Bai Han também achava que esses funcionários públicos deveriam ter algum dinheiro. Ser pobre e limpo não é uma virtude. Muitos funcionários públicos conseguem resistir a ataques de bombas, mas sucumbem a seduções de dinheiro. Agora, o pai de Zhao Lingyun, Zhao Xuyang, era secretário do Partido em S City, uma metrópole internacional moderna! Se ele se saísse bem, poderia ir direto para o governo central.
"Vou decidir isso, Lingyun. Não discuta mais. Esse dinheiro, Bai Ling vai guardar para você. Quando você e a Zi Qing se casarem, entregaremos à Zi Qing. Diga a seus pais que, se precisarem de dinheiro, é só avisar que mandamos na hora. Nunca cometam erros por causa de dinheiro." Bai Han aconselhou. A filha tinha pensado bem. O velho Zhao e o velho Lin eram tão próximos que quase compartilhavam as calças. Então, como geração mais jovem, naturalmente deviam se complementar. Bai Ling tinha sucesso nos negócios, e a família Zhao tinha vantagens na política e nos militares.
"É isso aí, irmão Lingyun. Aceite. Mãe, fique aqui conversando com ele e arrume um quarto para ele. Ele vai ficar aqui hoje. Vou fazer as pulseiras, senão não termino. Não me perturbem. Vou descer para o jantar." Bai Ling disse e saiu com o material.
"Obrigado, Tia Bai. Vou contar aos meus pais." Zhao Lingyun sorriu, sentando-se ao lado, radiante de alegria.
"Xuan, chame de irmão!" Bai Han pegou Xuan, que a babá trouxe, e disse a ele, apontando para Zhao Lingyun.
"Irmão!" Xuan já falava claramente. Sentindo que o irmão à sua frente não era perigoso, esticou os dois braços para que Zhao Lingyun o pegasse.
Zhao Lingyun pegou Xuan, jogou-o para o alto e o pegou de volta, repetindo várias vezes, fazendo Xuan rir alto e gritar: "Voar!" Mas, naquela casa, além de Zhao Lingyun, só Xi Side conseguia fazer aquilo, e mesmo assim só algumas vezes.
"Xuan, desce. O irmão está cansado. Depois a gente voa de novo!" Bai Han apressou-se a intervir, senão não era brincadeira; se caísse, seria um desastre.

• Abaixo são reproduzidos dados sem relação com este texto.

(* ===== verification/HarnessMainSpec.v ===== *)
(** * What a run of the harness does

    The workers' operations are those drawn for them, each in its order, and the
    producer gets every one of them once: in every interleaving of the workers with
    the background goroutines nothing panics, the figure of the operations is right,
    and after the deferred stop every operation has been written, counted or
    committed ([bench_keeps_every_operation]).  Which flags the command starts with is
    [bench_start_outcome]. *)
From stdpp Require Import sorting pretty.
From S2P Require Import Prelude ApiMain Effects Vsa Harness HarnessSpec HarnessVsa HarnessVsaSpec HarnessMain HarnessFloat.

(** ** The operations that have run *)
Definition ran (w : BenchWorker) : list (string * Z) :=
  omap (fun n => w_ops w !! (n mod length (w_ops w))%nat) (seq 0 (Z.to_nat (w_i w))).
Definition executed (b : Bench) : list (string * Z) := concat (ran <$> b_workers b).
Definition delta_on (ops : list (string * Z)) (k : string) : Z :=
  Zsum ((fun op : string * Z => if decide (op.1 = k) then op.2 else 0) <$> ops).

Lemma ran_next w op loc seen s : 0 <= w_i w -> w_i w + 1 < H64 ->
  w_ops w !! (Z.to_nat (w_i w) mod length (w_ops w))%nat = Some op ->
  ran (mkWorker (w_ops w) (w_i w +! 1) loc seen s) = ran w ++ [op].
Proof.
  intros Hi Hb Hop. unfold ran. cbn [w_ops w_i]. replace (w_i w +! 1) with (w_i w + 1) by (unwrap; lia).
  replace (Z.to_nat (w_i w + 1)) with (S (Z.to_nat (w_i w))) by lia. rewrite seq_S, omap_app. cbn. by rewrite Hop.
Qed.

Lemma concat_insert {A} (ls : list (list A)) i l x : ls !! i = Some l -> concat (<[i := l ++ [x]]> ls) ≡ₚ concat ls ++ [x].
Proof.
  intros Hi. rewrite insert_take_drop by by eapply lookup_lt_Some. rewrite <- (take_drop_middle ls i l Hi) at 3.
  rewrite !concat_app. cbn [concat]. rewrite <- !app_assoc. apply Permutation_app_head, Permutation_app_head, Permutation_app_comm.
Qed.
Lemma concat_insert_same {A} (ls : list (list A)) i l : ls !! i = Some l -> <[i := l]> ls = ls.
Proof. apply list_insert_id. Qed.

Lemma delta_on_perm l1 l2 k : l1 ≡ₚ l2 -> delta_on l1 k = delta_on l2 k.
Proof. intros Hp. apply Zsum_perm. by rewrite Hp. Qed.
Lemma delta_on_snoc l key d k : delta_on (l ++ [(key, d)]) k = with_op key d (delta_on l) k.
Proof.
  unfold delta_on, with_op. rewrite fmap_app, Zsum_app. cbn. rewrite Zsum_cons, Zsum_nil. cbn. repeat case_decide; subst; try done; lia.
Qed.

(** ** The producer *)
Section producer.
Context (keys : list string).

(** [g k] is what the operations on [k] sum to, [n] how many there were. *)
Definition prod_ok (g : string -> Z) (n : Z) (r : Run AnyProducer) : Prop :=
  match prod r with
  | ProdBatch t => in64 (batchSize t) /\ 0 <= buf t < size_of (batchSize t) /\ logicalWrites (datastore r) + buf t ≡ₘ n
  | ProdPN t => 0 < replicas t /\ pn_ok (replicas t) keys g t /\ logicalWrites (datastore r) ≡ₘ n
  | ProdVSA t st => run_inv keys g st (mkRun t (datastore r))
  | _ => logicalWrites (datastore r) ≡ₘ n
  end.

Definition settled (g : string -> Z) (n : Z) (r : Run AnyProducer) : Prop :=
  match prod r with
  | ProdVSA t _ => forall k, k ∈ keys -> exists v, accs t !! k = Some v /\ VsaInv.net (mem v) = 0 /\
      committedOffset (mem v) ≡ₘ g k
  | ProdPN t => (forall k, k ∈ keys -> pn_value t k ≡ₘ g k) /\ logicalWrites (datastore r) ≡ₘ n
  | _ => logicalWrites (datastore r) ≡ₘ n
  end.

Xuan agarrou o braço de Zhao Lingyun com força, sem soltar, resmungando: "Voar!"
"O irmão está cansado, vai dormir." Bai Han juntou as mãos, colocou-as perto da orelha e inclinou a cabeça, tentando convencê-lo.
Xuan olhou para Zhao Lingyun, que já estava suado, e murmurou: "Irmão cansado, dormir." Então se soltou do colo dele e foi sentar no sofá ao lado da mãe.